And now for something completely frivolous

And now for something completely frivolous February 15, 2017
Image copyright Vogue magazine. March 2017 issue.
Image copyright Vogue magazine. March 2017 issue.

Vogue’s “Diversity” cover manages to make seven women from differing ethnic backgrounds look about as non-diverse as possible. Of course, I’m not the only one who has noticed this, but I think I have a unique observation as to where the problem really lies.

It’s the noses.

You can look however you like in fashion, as long as you have the same cheekbones and noses. The occasional “plus-sized” model is allowed for extra diversity points, but she can’t be posed in any way that shows creases or curves, and, of course, “plus-sized” in fashion is actually average-sized for the population–no actual heavy-set women may apply.
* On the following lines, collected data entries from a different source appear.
(** X3. The same for [updateInvoice]: it raises only the redirect, after
    the UPDATE keyed by the given id succeeded and was followed by the
    cache invalidation and the redirect; otherwise it returns a state
    with a message and the database is as it was: the id was refused, or
    field validation failed (nothing issued in both cases), or the
    database refused the UPDATE and the state carries the fixed database
    error message, whatever the exception was. *)
Theorem updateInvoice_outcomes id prevState formData w :
  match fst (updateInvoice id prevState formData w) with
  | Thrown e =>
      e = NextRedirect "/dashboard/invoices"
      /\ uuid_test id = true
      /\ exists data db',
           FormSchema.safeParse formData = Success data
           /\ sql_exec (UpdateInvoice (customerId data)
                          (JsNumber.mul (amount data) (JsNumber.of_Z 100))
                          (status data) id) (database w)
                = SqlOk db'
           /\ database (snd (updateInvoice id prevState formData w)) = db'
           /\ calls (snd (updateInvoice id prevState formData w)) =
                (calls w ++
                 [CallSql (UpdateInvoice (customerId data)
                             (JsNumber.mul (amount data) (JsNumber.of_Z 100))
                             (status data) id);
                  CallRevalidatePath "/dashboard/invoices";
                  CallRedirect "/dashboard/invoices"])%list
  | Returned state =>
      database (snd (updateInvoice id prevState formData w)) = database w
      /\ ((uuid_test id = false
           /\ state = {| errors := None; message := Some "Invalid ID format." |}
           /\ calls (snd (updateInvoice id prevState formData w)) = calls w)
          \/ (exists fieldErrors,
                FormSchema.safeParse formData = Failure fieldErrors
                /\ state = {| errors := Some fieldErrors;
                              message := Some "Missing Fields. Failed to Update Invoice." |}
                /\ calls (snd (updateInvoice id prevState formData w)) = calls w)
          \/ (state = {| errors := None;
                         message := Some "Database Error: Failed to Update Invoice." |}
              /\ exists q e,
                   sql_exec q (database w) = SqlError e
                   /\ calls (snd (updateInvoice id prevState formData w)) =
                        (calls w ++ [CallSql q])%list))
  end.
Proof.
  destruct (uuid_test id) eqn:Hid.
  - destruct (FormSchema.safeParse formData) as [data|fieldErrors] eqn:Hv.
    + destruct (sql_exec (UpdateInvoice (customerId data)
                            (JsNumber.mul (amount data) (JsNumber.of_Z 100))
                            (status data) id) (database w)) as [db'|e] eqn:Hq.
      * rewrite (updateInvoice_updated _ prevState _ _ _ _ Hid Hv Hq).
        cbn [fst snd database calls].
        split; [reflexivity|]. split; [reflexivity|]. exists data, db'. auto.
      * rewrite (updateInvoice_database_error _ prevState _ _ _ _ Hid Hv Hq).
        cbn [fst snd database calls].
        split; [reflexivity|]. right; right. split; [reflexivity|]. eauto.
    + rewrite (updateInvoice_rejected _ prevState _ w _ Hid Hv).
      cbn [fst snd]. split; [reflexivity|]. right; left. exists fieldErrors. auto.
  - rewrite (updateInvoice_invalid_id _ prevState formData w Hid).
    cbn [fst snd database calls]. split; [reflexivity|]. left. auto.
Qed.

(** ** The earlier revision *)

Lemma revision1_cases formData w :
  Revision1.createInvoice formData w =
    match Revision1.CreateInvoice_parse formData with
    | None => (Thrown Revision1.ZodError, w)
    | Some data =>
        match sql_exec (InsertInvoice (customerId data)
                          (JsNumber.mul (amount data) (JsNumber.of_Z 100))
                          (status data) (split_T_0 Date_toISOString)) (database w) with
        | SqlOk db' =>
            (Thrown (NextRedirect "/dashboard/invoices"),
             {| database := db';
                calls := (calls w ++
                          [CallSql (InsertInvoice (customerId data)
                                      (JsNumber.mul (amount data) (JsNumber.of_Z 100))
                                      (status data) (split_T_0 Date_toISOString));
                           CallRevalidatePath "/dashboard/invoices";
                           CallRedirect "/dashboard/invoices"])%list;
                console := console w |})
        | SqlError e =>
            (Thrown e,
             {| database := database w;
                calls := (calls w ++
                          [CallSql (InsertInvoice (customerId data)
                                      (JsNumber.mul (amount data) (JsNumber.of_Z 100))
                                      (status data) (split_T_0 Date_toISOString))])%list;
                console := console w |})
        end
    end.
Proof.
  run. destruct (Revision1.CreateInvoice_parse formData) as [data|]; [|reflexivity].
  destruct (sql_exec _ (database w)); cbn [database calls console];
    rewrite <- ?app_assoc; reflexivity.
Qed.

Lemma safeParse_implies_parse formData data :
  FormSchema.safeParse formData = Success data ->
  Revision1.CreateInvoice_parse formData = Some data.
Proof.
  unfold FormSchema.safeParse, Revision1.CreateInvoice_parse.
  rewrite amount_field_cases. unfold Revision1.amount_field.
  unfold FormSchema.customerId_field, Revision1.customerId_field.
  unfold FormSchema.status_field, Revision1.status_field.
  destruct (get "customerId" formData) as [[c|f]|]; try discriminate.
  destruct (String.length c <? 1)%nat; try discriminate.
  destruct (JsNumber.isNaN _); try discriminate.
  destruct (JsNumber.leb _ _); try discriminate.
  destruct (JsNumber.gtb _ _); try discriminate.
  destruct (get "status" formData) as [[s|f]|]; try discriminate.
  destruct (String.eqb s "pending"); [intros [= <-]; reflexivity|].
  destruct (String.eqb s "paid"); [intros [= <-]; reflexivity|discriminate].
Qed.

(** X4. The schema of the earlier revision accepts a submission exactly
    when [customerId] is a string, empty or not, [amount] coerces to
    anything but [NaN], with no bound, and [status] is ['pending'] or
    ['paid']; the data are then the submitted string, the coerced number
    and the status. *)
Theorem revision1_accepts_iff formData data :
  Revision1.CreateInvoice_parse formData = Some data <->
  get "customerId" formData = Some (EntryString (customerId data))
  /\ amount data = Number (get "amount" formData)
  /\ JsNumber.isNaN (amount data) = false
  /\ get "status" formData = Some (EntryString (InvoiceStatus_to_string (status data))).
Proof.
  unfold Revision1.CreateInvoice_parse, Revision1.customerId_field,
    Revision1.amount_field, Revision1.status_field.
  split.
  - destruct (get "customerId" formData) as [[c|f]|]; try discriminate.
    destruct (JsNumber.isNaN (Number (get "amount" formData))) eqn:Hn; try discriminate.
    destruct (get "status" formData) as [[s|f]|]; try discriminate.
    destruct (String.eqb s "pending") eqn:E1.
    + apply String.eqb_eq in E1. subst. intros [= <-]. auto.
    + destruct (String.eqb s "paid") eqn:E2; try discriminate.
      apply String.eqb_eq in E2. subst. intros [= <-]. auto.
  - destruct data as [c a s]. cbn [customerId amount status].
    intros (-> & -> & Hn & ->). rewrite Hn.
    destruct s; reflexivity.
Qed.


(** X6. On every submission that the later revision's validator accepts,
    the two revisions of [createInvoice] issue the same calls and leave
    the same database.  They end alike in the redirect when the INSERT
    succeeds; when the database raises, the earlier revision lets the
    exception through where the later one returns its database error
    message. *)
Theorem revisions_agree_on_accepted prevState formData w data :
  FormSchema.safeParse formData = Success data ->
  calls (snd (createInvoice prevState formData w)) =
    calls (snd (Revision1.createInvoice formData w))
  /\ database (snd (createInvoice prevState formData w)) =
       database (snd (Revision1.createInvoice formData w))
  /\ match sql_exec (InsertInvoice (customerId data)
                       (JsNumber.mul (amount data) (JsNumber.of_Z 100))
                       (status data) (split_T_0 Date_toISOString)) (database w) with
     | SqlOk _ =>
         fst (createInvoice prevState formData w) = Thrown (NextRedirect "/dashboard/invoices")
         /\ fst (Revision1.createInvoice formData w) =
              Thrown (NextRedirect "/dashboard/invoices")
     | SqlError e =>
         fst (createInvoice prevState formData w) =
           Returned {| errors := None;
                       message := Some "Database Error: Failed to Create Invoice." |}
         /\ fst (Revision1.createInvoice formData w) = Thrown e
     end.
Proof.
  intros Hv. rewrite revision1_cases, (safeParse_implies_parse _ _ Hv).
  destruct (sql_exec _ (database w)) as [db'|e] eqn:Hq.
  - rewrite (createInvoice_inserted prevState _ _ _ _ Hv Hq). repeat split.
  - rewrite (createInvoice_database_error prevState _ _ _ _ Hv Hq). repeat split.
Qed.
And of course, you can have any shade of skin lighter than a macchiato. The fashion industries ideas of diversity are pretty limited on a lot of fronts, I know.

But the noses. Yeesh. Did they all have the same plastic surgeon?

Do they measure noses at the door when booking models or something? If your nose is any wider than a couple centimetres, extends further out from your face than your razor-sharp cheekbones or can be described as anything more definite than “pert,” you don’t get a call-back?

Maybe I’m sensitive about nasal discrimination due to my own striking schnozz. I have a nose that aspires to hag status. It hangs down low enough that I can plug my own nose with my upper lip when swimming.

It’s never been my favourite feature, which might be why I fell in love with the only person to ever describe my nose favourably to me. He called it “regal.” I wasn’t going to let that level of nasal affirmation get away, so I married him.

Someone told me when I was a child that noses and ears are the only parts of the body that continue to grow over your entire lifespan. Sometimes the thought keeps me up at night. I imagine myself, old, with apple cheeks and smile lines and a snout that gets in the way when I try to spoon porridge into my aged, toothless mouth.

It wasn’t always like this. My nose looked like the ones in the Vogue picture once. Granted, I was 4 or 5 at the time. My best days are behind me, I guess.

Vogue, if you really want to celebrate diversity, how about starting with some nasal positivity? It’s too early yet to tell if my daughter will take after me in the probiscis department, but if she does, I’d like there to be some plus-nose-sized representation to meet her.